- PROBLEM TO SOLVE:
Below are records; reproduce exactly the lines from the one that has "(** What the" through the one that has "(** What can", ends included, and nothing more.

(TASK DATA begins)

(* ===== verification/Control.v ===== *)
(** * The control socket and the configuration watcher (packages/cli/src: ipc.rs,
      config_watcher.rs and [reload_callback] of daemon.rs)

    `sledge status` and `sledge reload` send one line of JSON over a Unix socket and
    read one line back; the file watcher and SIGHUP reload through the same callback.
    The byte streams and their peers are operations of the class [Stream], the JSON
    codec (serde_json) of [Json], the notification channel, its clock and the stop flag
    of [Watch]. A [None] of a loop is one that still runs. *)

From Stdlib Require Import Strings.Byte.
From S2P Require Import Prelude Event Rule Config Bytes Protocol Authorization Daemon Listener Logging.
Import Byte(byte).

(** ** Frames *)

(** [MAX_FRAME_BYTES], in bytes and with the newline *)
Definition MAX_FRAME_BYTES : Z := 64 * 1024.
Definition newline : byte := x0a.

(** [serde_json::to_writer], as the pieces it writes, and [serde_json::from_slice] *)
Class Json (A : Type) : Type := {
  to_writer : A → list (list byte);
  from_slice : list byte → result string A;
}.

(** [FrameWriter::write] *)
Definition FrameWriter_write (self bytes : list byte) : result string (list byte) :=
  if bool_decide (MAX_FRAME_BYTES - Z.of_nat (length self) < Z.of_nat (length bytes))
  then Err "IPC frame too large"
  else Ok (self ++ bytes).

(** [write_all] of each piece in turn *)
Fixpoint write_pieces (self : list byte) (pieces : list (list byte)) : result string (list byte) :=
  match pieces with
  | [] => Ok self
  | piece :: pieces => self ← FrameWriter_write self piece; write_pieces self pieces
  end.

(** [encode_frame] *)
Definition encode_frame `{Json A} (value : A) : result string (list byte) :=
  writer ← write_pieces [] (to_writer value);
  FrameWriter_write writer [newline].

(** A connected stream: its peer's credentials, [read_until] on the stream cut off by
    [take], [write_all] and the end of writing. *)
Class Stream (W : Type) : Type := {
  st_peer : W → result IoErrorKind PeerIdentity;
  st_read_until : W → Z → byte → W * result string (list byte);
  st_write_all : W → list byte → W * result string unit;
  st_flush : W → W * result string unit;
  st_shutdown : W → W * result string unit;
}.

(** [read_frame] *)
Definition read_frame `{Stream W} (w : W) : W * result string (list byte) :=
  match st_read_until w (MAX_FRAME_BYTES + 1) newline with
  | (w, Err e) => (w, Err e)
  | (w, Ok frame) =>
      if bool_decide (MAX_FRAME_BYTES < Z.of_nat (length frame)) then (w, Err "IPC frame too large")
      else if bool_decide (last frame = Some newline) then (w, Ok frame)
      else (w, Err "incomplete IPC frame")
  end.

(** ** Requests and responses *)

Inductive Request : Type := ReqStatus | ReqReload.

Record StatusPermissions : Type := mkStatusPermissions {
  sp_accessibility : bool; sp_input_monitoring : bool;
}.

(** [J] is [serde_json::Value]. *)
Record StatusPayload (J : Type) : Type := mkStatusPayload {
  pl_protocol_version : Z;
  pl_platform : option string;
  pl_capabilities : option J;
  pl_version : string;
  pl_rules_loaded : nat;
  pl_uptime_secs : Z;
  pl_focused_app : option string;
  pl_permissions : option StatusPermissions;
  pl_last_reload_secs_ago : option Z;
}.
#[global] Arguments mkStatusPayload {J}.
#[global] Arguments pl_rules_loaded {J}.
#[global] Arguments pl_last_reload_secs_ago {J}.
#[global] Arguments pl_protocol_version {J}.
#[global] Arguments pl_version {J}.
#[global] Arguments pl_uptime_secs {J}.
#[global] Arguments pl_focused_app {J}.
#[global] Arguments pl_permissions {J}.
#[global] Arguments pl_platform {J}.
#[global] Arguments pl_capabilities {J}.

Inductive Response (J : Type) : Type :=
  | RespStatus (payload : StatusPayload J)
  | RespReloaded
  | RespError (message : string).
#[global] Arguments RespStatus {J}.
#[global] Arguments RespReloaded {J}.
#[global] Arguments RespError {J}.

(** [ServerState]: the shared counters and the closures, over the daemon's state [D]. *)
Record ServerState (D J : Type) : Type := mkServerState {
  ss_started_at : Z;
  ss_rules_loaded : D → nat;
  ss_focused_app : D → option string;
  ss_reload : D → D * result string unit;
  ss_check_permissions : D → option StatusPermissions;
  ss_capabilities : D → option J;
  ss_last_reload_at : D → option Z;
  (** [Instant::now] *)
  ss_now : D → D * Z;
  (** [std::env::consts::OS] and [CARGO_PKG_VERSION] *)
  ss_os : string;
  ss_version : string;
}.
#[global] Arguments ss_started_at {D J}.
#[global] Arguments ss_rules_loaded {D J}.
#[global] Arguments ss_focused_app {D J}.
#[global] Arguments ss_reload {D J}.
#[global] Arguments ss_check_permissions {D J}.
#[global] Arguments ss_capabilities {D J}.
#[global] Arguments ss_last_reload_at {D J}.
#[global] Arguments ss_now {D J}.
#[global] Arguments ss_os {D J}.
#[global] Arguments ss_version {D J}.

(** [t.elapsed().as_secs()] *)
Definition elapsed_secs (now t : Z) : Z := Z.max 0 (now - t) / 1000000000.

(** [response] *)
Definition response {D J} (req : Request) (state : ServerState D J) (d : D) : D * Response J :=
  match req with
  | ReqStatus =>
      let perms := ss_check_permissions state d in
      let rules := ss_rules_loaded state d in
      let focused := ss_focused_app state d in
      let '(d, now) := ss_now state d in
      let uptime := elapsed_secs now (ss_started_at state) in
      let '(d, last_reload_secs_ago) :=
        match ss_last_reload_at state d with
        | None => (d, None)
        | Some t => let '(d, now) := ss_now state d in (d, Some (elapsed_secs now t))
        end in
      (d, RespStatus (mkStatusPayload 2 (Some (ss_os state)) (ss_capabilities state d)
            (ss_version state) rules uptime focused perms last_reload_secs_ago))
  | ReqReload =>
      match ss_reload state d with
      | (d, Ok _) => (d, RespReloaded)
      | (d, Err m) => (d, RespError m)
      end
  end.

(** [handle], on the server's end of the connection, when it is not cut off *)
Definition handle {D J W} `{Stream W, Json Request, Json (Response J)}
    (state : ServerState D J) (w : W) (d : D) : W * D * result string unit :=
  match read_frame w with
  | (w, Err e) => (w, d, Err e)
  | (w, Ok line) =>
      match from_slice line with
      | Err e => (w, d, Err e)
      | Ok req =>
          let '(d, resp) := response req state d in
          match encode_frame resp with
          | Err e => (w, d, Err e)
          | Ok buf =>
              match st_write_all w buf with
              | (w, Err e) => (w, d, Err e)
              | (w, Ok _) => let '(w, r) := st_flush w in (w, d, r)
              end
          end
      end
  end.

(** The check of the server's identity, with our user where it is made: on Linux *)
Definition peer_refused (euid : option Z) (peer : result IoErrorKind PeerIdentity) : bool :=
  match euid with
  | Some euid => negb (is_ok (authorize_socket_peer peer euid))
  | None => false
  end.
(** [exchange] up to the reply, and after it; between the two the server runs. *)
Definition exchange_send {W} `{Stream W, Json Request} (euid : option Z) (req : Request) (w : W) :
    W * result string unit :=
  if peer_refused euid (st_peer w) then (w, Err "IPC server identity rejected")
  else
    match encode_frame req with
    | Err e => (w, Err e)
    | Ok line =>
        match st_write_all w line with
        | (w, Err e) => (w, Err e)
        | (w, Ok _) => st_shutdown w
        end
    end.
Definition exchange_receive {J W} `{Stream W, Json (Response J)} (w : W) :
    W * result string (Response J) :=
  match read_frame w with
  | (w, Err e) => (w, Err e)
  | (w, Ok frame) => (w, from_slice frame)
  end.

(** ** Reloading (daemon.rs) *)

(** What the callback shares: the matching state, the count of its rules, the time of the
    last reload and the log filter in force. *)
Record Shared : Type := mkShared {
  sd_matching : MatchingState;
  sd_rules_loaded : nat;
  sd_last_reload_at : option Z;
  sd_filter : string;
}.

(** The start of [run] *)
Definition Shared_new `{EnvFilters} (initial : Config) : Shared :=
  mkShared (MatchingState_new initial) (RuleSet_len (cfg_rules initial)) None
    (initial_filter (log_level (cfg_daemon initial))).

(** [reload_callback] on what [load_from_file] returned; [refused] is the message of
    [validate_rules], which only an installed session asks for, [handle] the answer of the
    log filter's handle, whose failure is only logged. *)
Definition reload_callback `{EnvFilters} (self : Shared) (cfg : result string Config)
    (refused : string) (now : Z) (handle : result string unit) : Shared * result string unit :=
  match cfg with
  | Err e => (self, Err e)
  | Ok c =>
      match reload (sd_matching self) (Ok (E := string) c) with
      | (_, Err _) => (self, Err refused)
      | (state, Ok _) =>
          (mkShared state (RuleSet_len (cfg_rules c)) (Some now)
             (apply_level handle (sd_filter self) (log_level (cfg_daemon c))).1, Ok ())
      end
  end.

(** ** Serving (ipc.rs) *)

Definition MAX_CONNECTIONS : nat := 32.

(** Where the permit of an admitted connection is: with the future that reads the
    request, with the blocking worker, with the future that writes the response, or with
    a worker whose request timed out. *)
Inductive Phase : Type :=
  | Reading
  | Working (req : Request)
  | Writing
  | Abandoned (req : Request).

(** The semaphore and the connections that hold a permit. *)
Record Server : Type := mkServer { sv_capacity : nat; sv_tasks : list Phase }.
Definition Server_new : Server := mkServer MAX_CONNECTIONS [].

(** What can happen next: [accept] returns a stream; for the i-th connection, the
    request was read and decoded, or failed; the worker finished; the response was
    written, or failed; the timeout expired. *)
Inductive ServeEvent : Type :=
  | SvAccept (peer : result IoErrorKind PeerIdentity)
  | SvRead (i : nat) (req : result string Request)
  | SvWorked (i : nat)
  | SvWritten (i : nat)
  | SvTimeout (i : nat).

(** The permit goes back and the connection is gone. *)
Definition sv_end (i : nat) (self : Server) : Server :=
  mkServer (S (sv_capacity self)) (delete i (sv_tasks self)).
Definition sv_set (i : nat) (p : Phase) (self : Server) : Server :=
  mkServer (sv_capacity self) (<[i := p]> (sv_tasks self)).

(** [serve] on Linux, with the daemon's state; an event that does not apply is ignored.
    When [accept] fails the loop ends: no [SvAccept] follows, the admitted connections
    go on. *)
Definition serve_step {D J} (state : ServerState D J) (euid : Z) (ev : ServeEvent)
    (s : Server * D) : Server * D :=
  let '(self, d) := s in
  match ev with
  | SvAccept peer =>
      match authorize_socket_peer peer euid with
      | Err _ => s
      | Ok _ =>
          match sv_capacity self with
          | O => s
          | S capacity => (mkServer capacity (sv_tasks self ++ [Reading]), d)
          end
      end
  | SvRead i req =>
      match sv_tasks self !! i with
      | Some Reading =>
          match req with
          | Ok req => (sv_set i (Working req) self, d)
          | Err _ => (sv_end i self, d)
          end
      | _ => s
      end
  | SvWorked i =>
      match sv_tasks self !! i with
      | Some (Working req) => let '(d, _) := response req state d in (sv_set i Writing self, d)
      | Some (Abandoned req) => let '(d, _) := response req state d in (sv_end i self, d)
      | _ => s
      end
  | SvWritten i =>
      match sv_tasks self !! i with
      | Some Writing => (sv_end i self, d)
      | _ => s
      end
  | SvTimeout i =>
      match sv_tasks self !! i with
      | Some Reading | Some Writing => (sv_end i self, d)
      | Some (Working req) => (sv_set i (Abandoned req) self, d)
      | _ => s
      end
  end.

(** ** The configuration watcher (config_watcher.rs) *)

(** [notify::Event]: its kind as far as it is matched, and its paths *)
Inductive NotifyKind : Type :=
  | EvAny | EvAccess | EvCreate | EvModify | EvRemove | EvOther.
Record NotifyEvent : Type := mkNotifyEvent { ev_kind : NotifyKind; ev_paths : list Path }.

Inductive Received : Type :=
  | RcEvent (e : NotifyEvent)
  | RcError
  | RcTimeout
  | RcDisconnected.

Class Watch (W : Type) : Type := {
  (** The stop flag and [Instant::now] *)
  wt_stopped : W → W * bool;
  wt_now : W → W * Z;
  (** [recommended_watcher] and [watcher.watch] on the directory *)
  wt_watch : W → Path → W * result string unit;
  (** [rx.recv_timeout] *)
  wt_recv : W → Z → W * Received;
  (** [reload_fn] *)
  wt_reload : W → W * result string unit;
}.

Definition DEBOUNCE : Z := from_millis 250.

(** [event_matches] *)
Definition event_matches (evt : NotifyEvent) (target : string) : bool :=
  match ev_kind evt with
  | EvCreate | EvModify | EvRemove =>
      existsb (λ p, bool_decide (file_name p = Some target)) (ev_paths evt)
  | _ => false
  end.

Section watcher.
Context {W : Type} `{Watch W}.

(** The drain of the debounce window. *)
Fixpoint drain (fuel : nat) (deadline : Z) (w : W) : option W :=
  match fuel with
  | O => None
  | S fuel =>
      let '(w, now) := wt_now w in
      let remaining := Z.max 0 (deadline - now) in
      if bool_decide (remaining = 0) then Some w
      else
        match wt_recv w remaining with
        | (w, RcEvent _) | (w, RcError) => drain fuel deadline w
        | (w, RcTimeout) | (w, RcDisconnected) => Some w
        end
  end.

(** One round of the loop; the flag says whether to go on. *)
Definition watch_round (fuel : nat) (target : string) (w : W) : option (W * bool) :=
  match wt_recv w (from_millis 500) with
  | (w, RcEvent evt) =>
      if negb (event_matches evt target) then Some (w, true)
      else
        let '(w, now) := wt_now w in
        w ← drain fuel (now + DEBOUNCE) w;
        Some ((wt_reload w).1, true)
  | (w, RcError) | (w, RcTimeout) => Some (w, true)
  | (w, RcDisconnected) => Some (w, false)
  end.

(** The thread of [spawn], once its watcher runs. *)
Fixpoint watch_loop (rounds fuel : nat) (target : string) (w : W) : option W :=
  match rounds with
  | O => None
  | S rounds =>
      match wt_stopped w with
      | (w, true) => Some w
      | (w, false) =>
          match watch_round fuel target w with
          | None => None
          | Some (w, more) => if more then watch_loop rounds fuel target w else Some w
          end
      end
  end.

(** [spawn] and the thread it starts: without a parent directory or a file name there
    is nothing to watch. *)
Definition watcher_spawn (rounds fuel : nat) (config_path : Path) (w : W) : option W :=
  match parent config_path, file_name config_path with
  | Some directory, Some target =>
      match wt_watch w directory with
      | (w, Err _) => Some w
      | (w, Ok _) => watch_loop rounds fuel target w
      end
  | _, _ => Some w
  end.
End watcher.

(TASK DATA ends)

- RESPONSE BELOW:
(** What the callback shares: the matching state, the count of its rules, the time of the
    last reload and the log filter in force. *)
Record Shared : Type := mkShared {
  sd_matching : MatchingState;
  sd_rules_loaded : nat;
  sd_last_reload_at : option Z;
  sd_filter : string;
}.

(** The start of [run] *)
Definition Shared_new `{EnvFilters} (initial : Config) : Shared :=
  mkShared (MatchingState_new initial) (RuleSet_len (cfg_rules initial)) None
    (initial_filter (log_level (cfg_daemon initial))).

(** [reload_callback] on what [load_from_file] returned; [refused] is the message of
    [validate_rules], which only an installed session asks for, [handle] the answer of the
    log filter's handle, whose failure is only logged. *)
Definition reload_callback `{EnvFilters} (self : Shared) (cfg : result string Config)
    (refused : string) (now : Z) (handle : result string unit) : Shared * result string unit :=
  match cfg with
  | Err e => (self, Err e)
  | Ok c =>
      match reload (sd_matching self) (Ok (E := string) c) with
      | (_, Err _) => (self, Err refused)
      | (state, Ok _) =>
          (mkShared state (RuleSet_len (cfg_rules c)) (Some now)
             (apply_level handle (sd_filter self) (log_level (cfg_daemon c))).1, Ok ())
      end
  end.

(** ** Serving (ipc.rs) *)

Definition MAX_CONNECTIONS : nat := 32.

(** Where the permit of an admitted connection is: with the future that reads the
    request, with the blocking worker, with the future that writes the response, or with
    a worker whose request timed out. *)
Inductive Phase : Type :=
  | Reading
  | Working (req : Request)
  | Writing
  | Abandoned (req : Request).

(** The semaphore and the connections that hold a permit. *)
Record Server : Type := mkServer { sv_capacity : nat; sv_tasks : list Phase }.
Definition Server_new : Server := mkServer MAX_CONNECTIONS [].

(** What can happen next: [accept] returns a stream; for the i-th connection, the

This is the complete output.